-- TASK --
Print the data below exactly as it appears.

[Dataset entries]
(** * RoV finance portal: the ledger model of [models.py], [database.py] and [app.py]

    The SQLite database behind the SQLAlchemy session is modelled as a record of
    tables, each table a list of rows in insertion order.  Every operation of the
    application is a function from a store (and the inputs of the run: form
    values, the reply of the remote rate service, fresh salts) to a new store and
    the messages shown to the user.  Python exceptions are values of [result].

    Python floats are modelled as exact rationals ([Q]); statements that compare
    computed amounts use [==] ([Qeq]). *)

From Stdlib Require Import ZArith QArith String Ascii List Lia.
From stdpp Require Import gmap strings list.

Local Open Scope string_scope.
Local Open Scope Z_scope.

(** ** Python values that the code compares or uses as keys *)

(** [class TransactionType(enum.Enum)] of models.py. *)
Inductive TransactionType := INCOME | EXPENSE.

#[global] Instance TransactionType_eq_dec : EqDecision TransactionType.
Proof. solve_decision. Defined.

(** [member.value] *)
Definition value (m : TransactionType) : string :=
  match m with INCOME => "income" | EXPENSE => "expense" end.

(** [member.name] *)
Definition name (m : TransactionType) : string :=
  match m with INCOME => "INCOME" | EXPENSE => "EXPENSE" end.

(** The two kinds of Python object that reach the [type] attribute and the
    column labels of the monthly frame: a member of [TransactionType] or a
    [str]. *)
Inductive pyval :=
| PyEnum (m : TransactionType)
| PyStr (s : string).

#[global] Instance pyval_eq_dec : EqDecision pyval.
Proof. solve_decision. Defined.

(** Python [==]: a member of a plain [enum.Enum] is equal to itself only, never
    to its value; strings compare by content. *)
Definition py_eq (a b : pyval) : bool :=
  match a, b with
  | PyEnum m, PyEnum m' => bool_decide (m = m')
  | PyStr s, PyStr s' => bool_decide (s = s')
  | _, _ => false
  end.

(** Exceptions the modelled code can meet. *)
Inductive exn :=
| LookupError        (* a stored enum text that names no member *)
| KeyError           (* a dict subscript with a missing key *)
| ZeroDivisionError
| RequestException   (* transport failure or HTTP error status *)
| ParseError         (* response.json() or data['rates']['INR'] fails *)
| DecodeError.       (* base64.b64decode fails *)

Inductive result (A : Type) :=
| Ok (a : A)
| Raise (e : exn).
Arguments Ok {A} a.
Arguments Raise {A} e.

#[global] Instance result_ret : MRet result := @Ok.
#[global] Instance result_bind : MBind result := fun A B k r =>
  match r with Ok a => k a | Raise e => Raise e end.

(** The [Enum(TransactionType)] column type: members are persisted by name; a
    string that is not a member's name is written as it is; on load the stored
    text is looked up among the names. *)
Definition enum_bind (elem : pyval) : string :=
  match elem with PyEnum m => name m | PyStr s => s end.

-- TASK RESPONSE --
(** * RoV finance portal: the ledger model of [models.py], [database.py] and [app.py]

    The SQLite database behind the SQLAlchemy session is modelled as a record of
    tables, each table a list of rows in insertion order.  Every operation of the
    application is a function from a store (and the inputs of the run: form
    values, the reply of the remote rate service, fresh salts) to a new store and
    the messages shown to the user.  Python exceptions are values of [result].

    Python floats are modelled as exact rationals ([Q]); statements that compare
    computed amounts use [==] ([Qeq]). *)

From Stdlib Require Import ZArith QArith String Ascii List Lia.
From stdpp Require Import gmap strings list.

Local Open Scope string_scope.
Local Open Scope Z_scope.

(** ** Python values that the code compares or uses as keys *)

(** [class TransactionType(enum.Enum)] of models.py. *)
Inductive TransactionType := INCOME | EXPENSE.

#[global] Instance TransactionType_eq_dec : EqDecision TransactionType.
Proof. solve_decision. Defined.

(** [member.value] *)
Definition value (m : TransactionType) : string :=
  match m with INCOME => "income" | EXPENSE => "expense" end.

(** [member.name] *)
Definition name (m : TransactionType) : string :=
  match m with INCOME => "INCOME" | EXPENSE => "EXPENSE" end.

(** The two kinds of Python object that reach the [type] attribute and the
    column labels of the monthly frame: a member of [TransactionType] or a
    [str]. *)
Inductive pyval :=
| PyEnum (m : TransactionType)
| PyStr (s : string).

#[global] Instance pyval_eq_dec : EqDecision pyval.
Proof. solve_decision. Defined.

(** Python [==]: a member of a plain [enum.Enum] is equal to itself only, never
    to its value; strings compare by content. *)
Definition py_eq (a b : pyval) : bool :=
  match a, b with
  | PyEnum m, PyEnum m' => bool_decide (m = m')
  | PyStr s, PyStr s' => bool_decide (s = s')
  | _, _ => false
  end.

(** Exceptions the modelled code can meet. *)
Inductive exn :=
| LookupError        (* a stored enum text that names no member *)
| KeyError           (* a dict subscript with a missing key *)
| ZeroDivisionError
| RequestException   (* transport failure or HTTP error status *)
| ParseError         (* response.json() or data['rates']['INR'] fails *)
| DecodeError.       (* base64.b64decode fails *)

Inductive result (A : Type) :=
| Ok (a : A)
| Raise (e : exn).
Arguments Ok {A} a.
Arguments Raise {A} e.

#[global] Instance result_ret : MRet result := @Ok.
#[global] Instance result_bind : MBind result := fun A B k r =>
  match r with Ok a => k a | Raise e => Raise e end.

(** The [Enum(TransactionType)] column type: members are persisted by name; a
    string that is not a member's name is written as it is; on load the stored
    text is looked up among the names. *)
Definition enum_bind (elem : pyval) : string :=
  match elem with PyEnum m => name m | PyStr s => s end.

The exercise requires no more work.